----- Entries supplied -----

(** * Provisioning of the single-node k8s host: a shallow embedding

    The Go program drives external commands through machines of the
    [lesiw.io/command] library.  Every effect of the program (one command
    invocation, one file write, one assignment to [command.Trace], one line
    printed) is an entry of the event log of a [World]; what the outside
    answers is an oracle [Env] that may depend on the whole history. *)

From Stdlib Require Import NArith Ascii String.
From stdpp Require Import base strings list gmap countable.

Local Open Scope string_scope.

(** ** Errors *)

(** Go [error] values: the three classifications of a failed invocation and
    the wrapping done by [fmt.Errorf("<msg>: %w", cause)]. *)
Inductive error :=
| ErrNotFound (cmd : string)
| ErrExit (code : N)
| ErrIO (msg : string)
| Errorf (msg : string) (cause : error).

(** A Go result pair [(T, error)]. *)
Inductive result (A : Type) :=
| Ok (a : A)
| Err (e : error).
Arguments Ok {A} a.
Arguments Err {A} e.

(** [err.Error()]. *)
Fixpoint error_string (e : error) : string :=
  match e with
  | ErrNotFound cmd => "command not found: " +:+ cmd
  | ErrExit _ => "exit status"
  | ErrIO msg => msg
  | Errorf msg cause => msg +:+ ": " +:+ error_string cause
  end.

(** [command.NotFound(err)]: the classification is looked for along the
    chain of wrapped causes; a nil error is not a not-found. *)
Fixpoint is_not_found (e : error) : bool :=
  match e with
  | ErrNotFound _ => true
  | Errorf _ cause => is_not_found cause
  | _ => false
  end.

Definition NotFound (err : option error) : bool :=
  match err with
  | Some e => is_not_found e
  | None => false
  end.

(** ** Machines *)

(** [Base] is a machine that executes by itself ([sys.Machine()], a mock);
    [Sub inner prefix] is [sub.Machine(inner, prefix...)]; [Shell inner
    handled] is [command.Shell(inner)] after [Handle(name, Unshell())] for
    every name of [handled]. *)
Inductive Machine :=
| Base (name : string)
| Sub (inner : Machine) (prefix : list string)
| Shell (inner : Machine) (handled : list string).

Global Instance Machine_eq_dec : EqDecision Machine.
Proof. solve_decision. Defined.

Fixpoint Machine_enc (m : Machine) : gen_tree (string + list string) :=
  match m with
  | Base n => GenLeaf (inl n)
  | Sub i p => GenNode 0 [GenLeaf (inr p); Machine_enc i]
  | Shell i h => GenNode 1 [GenLeaf (inr h); Machine_enc i]
  end.

Fixpoint Machine_dec (t : gen_tree (string + list string)) : Machine :=
  match t with
  | GenLeaf (inl n) => Base n
  | GenNode 0 [GenLeaf (inr p); t'] => Sub (Machine_dec t') p
  | GenNode 1 [GenLeaf (inr h); t'] => Shell (Machine_dec t') h
  | _ => Base ""
  end.

Global Instance Machine_countable : Countable Machine.
Proof.
  refine (inj_countable' Machine_enc Machine_dec _).
  induction x; simpl; congruence.
Defined.

(** [sh.Handle(name, sh.Unshell())]. *)
Definition Handle (sh : Machine) (name : string) : Machine :=
  match sh with
  | Shell inner handled => Shell inner (handled ++ [name])
  | _ => sh
  end.

(** The argument vector the innermost machine observes for an invocation
    issued on [m]: every delegation layer puts its prefix in front. *)
Fixpoint delegated (m : Machine) (args : list string) : string * list string :=
  match m with
  | Base n => (n, args)
  | Sub inner prefix => delegated inner (prefix ++ args)
  | Shell inner _ => delegated inner args
  end.

(** ** The world *)

(** [command.Trace] is an [io.Writer]. *)
Inductive Writer :=
| Discard
| ShTrace
| OtherWriter (id : nat).
(** The cycle the loop pushes for a changes-requested review. *)
Definition cycle_of (pr : PullRequest) (sorted : list Review) (n : nat)
    (review : Review) : ReviewCycle :=
  {| cycle_number := n;
     changes_requested_at := submitted_at review;
     changes_addressed_at :=
       findChangesAddressedTime pr (submitted_at review) sorted;
     duration_days :=
       match findChangesAddressedTime pr (submitted_at review) sorted with
       | Some t => if truthy t
                   then calculateDaysDiff (submitted_at review) t
                   else 0%float
       | None => 0%float
       end;
     reviewer := reviewer_username review |}.

(** The cycles of the changes-requested reviews among [rs], numbered from
    [n + 1]. *)
Fixpoint cycles_from (pr : PullRequest) (sorted : list Review) (n : nat)
    (rs : list Review) : list ReviewCycle :=
  match rs with
  | [] => []
  | r :: rest =>
      if state_eqb (review_state r) changes_requested
      then cycle_of pr sorted (S n) r :: cycles_from pr sorted (S n) rest
      else cycles_from pr sorted n rest
  end.

Definition first_review_stage (pr : PullRequest) (r : Review) : PRTimelineStage :=
  mkStage s_first_review (submitted_at r)
    (Some (calculateDaysDiff (created_at pr) (submitted_at r))).
(** * EDTA-Audit: the summary-report parser, the metric extractor, the
      tri-level rule engine and the completeness gate of [edta_audit.py].

    Conventions of the embedding.

    - Text is ASCII: a Python [str] is a [string], a character an [ascii];
      the whitespace class ([str.strip], the regex class [\s]) and the case
      maps ([str.upper], [str.lower]) are Python's on the ASCII range.
    - The functions that handle numbers are embedded twice.  In the first
      embedding a percentage or base-pair value is an exact rational [Q]; the
      not-a-number sentinel [float("nan")] that the program uses for "absent"
      is [None], so a Python float that may be NaN is an [option Q], and the
      test [b == b] is "is [Some]".  It carries the properties in which the
      value of a float plays no part or only its order does (the structure of
      the table, the statuses, the tags, the paths).  In the second
      embedding, the module [B64], a float is an IEEE 754 binary64 value with
      its rounding, its infinities, its NaN, and the [OverflowError] of
      [float(int)]; it carries the properties that depend on them.
    - A [dict] is an association list in insertion order with unique keys
      ([dict_set] overwrites in place), because [sum_by_prefix] iterates over
      [te.items()] in that order.
    - The file system is a record of observations ([FS]); a file that cannot
      be read is an error value carrying the exception text. *)

From Stdlib Require Import Bool Arith ZArith QArith Lia Lqa List.
From Stdlib Require Import Floats.SpecFloat.
From Stdlib Require Import Strings.Ascii Strings.String.
Import ListNotations.

Local Open Scope string_scope.
Local Open Scope bool_scope.

(** ** Text primitives *)

Module Text.

(** [str.isspace] on ASCII: TAB..CR, FS..US and the space. *)
Definition is_space (c : ascii) : bool :=
  let n := nat_of_ascii c in
  ((9 <=? n) && (n <=? 13))%nat || ((28 <=? n) && (n <=? 32))%nat.

Definition is_digit (c : ascii) : bool :=
  let n := nat_of_ascii c in ((48 <=? n) && (n <=? 57))%nat.

Definition newline : ascii := ascii_of_nat 10.
Definition tab : ascii := ascii_of_nat 9.

Definition upper_char (c : ascii) : ascii :=
  let n := nat_of_ascii c in
  if ((97 <=? n) && (n <=? 122))%nat then ascii_of_nat (n - 32) else c.

Definition lower_char (c : ascii) : ascii :=
  let n := nat_of_ascii c in
  if ((65 <=? n) && (n <=? 90))%nat then ascii_of_nat (n + 32) else c.

Fixpoint map_chars (f : ascii -> ascii) (s : string) : string :=
  match s with
  | EmptyString => EmptyString
  | String c s' => String (f c) (map_chars f s')
  end.

Definition upper : string -> string := map_chars upper_char.
Definition lower : string -> string := map_chars lower_char.

Fixpoint forall_chars (p : ascii -> bool) (s : string) : bool :=
  match s with
  | EmptyString => true
  | String c s' => p c && forall_chars p s'
  end.

Fixpoint exists_char (p : ascii -> bool) (s : string) : bool :=
  match s with
  | EmptyString => false
  | String c s' => p c || exists_char p s'
  end.

(** [s.lstrip(chars)] and [s.rstrip(chars)] for a character class [p]. *)
Fixpoint lstrip_by (p : ascii -> bool) (s : string) : string :=
  match s with
  | EmptyString => EmptyString
  | String c s' => if p c then lstrip_by p s' else s
  end.

Fixpoint rstrip_by (p : ascii -> bool) (s : string) : string :=
  match s with
  | EmptyString => EmptyString
  | String c s' =>
      match rstrip_by p s' with
      | EmptyString => if p c then EmptyString else String c EmptyString
      | r => String c r
      end
  end.

Definition lstrip : string -> string := lstrip_by is_space.
Definition rstrip : string -> string := rstrip_by is_space.
Definition strip (s : string) : string := lstrip (rstrip s).

(** [raw.rstrip("\n")] *)
Definition rstrip_nl : string -> string := rstrip_by (Ascii.eqb newline).

(** [s.startswith(p)] *)
Definition startswith (s p : string) : bool := String.prefix p s.

(** [s.endswith(p)] *)
Definition endswith (s p : string) : bool :=
  (String.length p <=? String.length s)%nat
  && String.eqb (substring (String.length s - String.length p) (String.length p) s) p.

(** The rest of [s] after the literal [p], when [s] starts with it. *)
Fixpoint strip_prefix (p s : string) : option string :=
  match p, s with
  | EmptyString, _ => Some s
  | String a p', String b s' => if Ascii.eqb a b then strip_prefix p' s' else None
  | String _ _, EmptyString => None
  end.

(** The regex fragment [\s+]: at least one blank, then all of them. *)
Definition ws_plus (s : string) : option string :=
  match s with
  | String c s' => if is_space c then Some (lstrip s') else None
  | EmptyString => None
  end.

Fixpoint rev_string_of (l : list ascii) (acc : string) : string :=
  match l with
  | [] => acc
  | c :: l' => rev_string_of l' (String c acc)
  end.

(** [re.compile(r"\s{2,}").split(s)]: cut at every maximal run of two or
    more blanks; a single blank stays inside its column.  [cur] is the
    column being read and [ws] the pending run of blanks, both reversed. *)
Fixpoint split_cols_go (cur ws : list ascii) (s : string) : list string :=
  match s with
  | EmptyString =>
      if (2 <=? List.length ws)%nat
      then [rev_string_of cur EmptyString; EmptyString]
      else [rev_string_of (ws ++ cur) EmptyString]
  | String c s' =>
      if is_space c then split_cols_go cur (c :: ws) s'
      else if (2 <=? List.length ws)%nat
           then rev_string_of cur EmptyString :: split_cols_go [c] [] s'
           else split_cols_go (c :: ws ++ cur) [] s'
  end.

Definition split_cols (s : string) : list string := split_cols_go [] [] s.

(** [sep.join(l)] *)
Fixpoint join (sep : string) (l : list string) : string :=
  match l with
  | [] => EmptyString
  | [x] => x
  | x :: l' => x ++ sep ++ join sep l'
  end.

(** [s.replace(old, new)] for a non-empty [old]: every occurrence, left to
    right, without overlap. *)
Fixpoint replace_go (old new : string) (skip : nat) (s : string) : string :=
  match s with
  | EmptyString => EmptyString
  | String c s' =>
      match skip with
      | S n => replace_go old new n s'
      | O =>
          if String.prefix old s
          then new ++ replace_go old new (String.length old - 1) s'
          else String c (replace_go old new 0 s')
      end
  end.

Definition replace_all (old new s : string) : string := replace_go old new 0 s.

End Text.

Import Text.

(** ** Numbers read from the report *)

Fixpoint remove_char (c : ascii) (s : string) : string :=
  match s with
  | EmptyString => EmptyString
  | String a s' => if Ascii.eqb a c then remove_char c s' else String a (remove_char c s')
  end.

Definition digit_value (c : ascii) : Z := Z.of_nat (nat_of_ascii c - 48).

Fixpoint digits_value_from (acc : Z) (s : string) : Z :=
  match s with
  | EmptyString => acc
  | String c s' => digits_value_from (10 * acc + digit_value c) s'
  end.

Definition digits_value : string -> Z := digits_value_from 0.

(** The digits of Python's [int(str)] after the sign: decimal digits, a
    single underscore allowed between two of them. *)
Fixpoint int_digits (acc : Z) (after_digit : bool) (s : string) : option Z :=
  match s with
  | EmptyString => if after_digit then Some acc else None
  | String c s' =>
      if is_digit c then int_digits (10 * acc + digit_value c) true s'
      else if Ascii.eqb c "_" && after_digit then
             match s' with
             | String d _ => if is_digit d then int_digits acc true s' else None
             | EmptyString => None
             end
           else None
  end.

(** [safe_int(x)]: [int(x.replace(",", ""))], [None] when [int] raises.
    Here without CPython's limit on the number of digits; [B64.safe_int]
    has it. *)
Definition safe_int (x : string) : option Z :=
  let y := strip (remove_char "," x) in
  match y with
  | String "+" r => int_digits 0 false r
  | String "-" r => option_map Z.opp (int_digits 0 false r)
  | _ => int_digits 0 false y
  end.

(** The longest prefix of decimal digits, and what follows it. *)
Fixpoint span_digits (s : string) : string * string :=
  match s with
  | EmptyString => (EmptyString, EmptyString)
  | String c s' =>
      if is_digit c
      then let (d, r) := span_digits s' in (String c d, r)
      else (EmptyString, s)
  end.

(** Group 1 of the percentage pattern: the integer digits and, when the
    literal has a point, the fraction digits. *)
Definition decimal_literal : Type := string * option string.

(** [re.match(r"^(\d+(?:\.\d+)?)%?$", pct_s)]: the captured group, or [None]
    when there is no match.  [$] also matches before one final newline. *)
Definition re_pct (pct_s : string) : option decimal_literal :=
  let (ip, r1) := span_digits pct_s in
  if String.eqb ip "" then None
  else
    let (g, r2) :=
      match r1 with
      | String "." r =>
          let (fp, r') := span_digits r in
          if String.eqb fp "" then ((ip, None), r1) else ((ip, Some fp), r')
      | _ => ((ip, None), r1)
      end in
    let r3 := match r2 with String "%" r => r | _ => r2 end in
    if String.eqb r3 "" || String.eqb r3 (String newline "") then Some g else None.

(** [safe_float(m.group(1))]: the value of the unsigned decimal literal,
    not rounded.  [float] accepts every such literal, so the result is never
    [None] here. *)
Definition safe_float (g : decimal_literal) : option Q :=
  match g with
  | (ip, None) => Some (inject_Z (digits_value ip))
  | (ip, Some fp) =>
      let scale := (10 ^ Z.of_nat (String.length fp))%Z in
      Some (Qmake (digits_value ip * scale + digits_value fp) (Z.to_pos scale))
  end.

-----

Gather each line in the data that holds the string "skip".

Fixpoint replace_go (old new : string) (skip : nat) (s : string) : string :=
      match skip with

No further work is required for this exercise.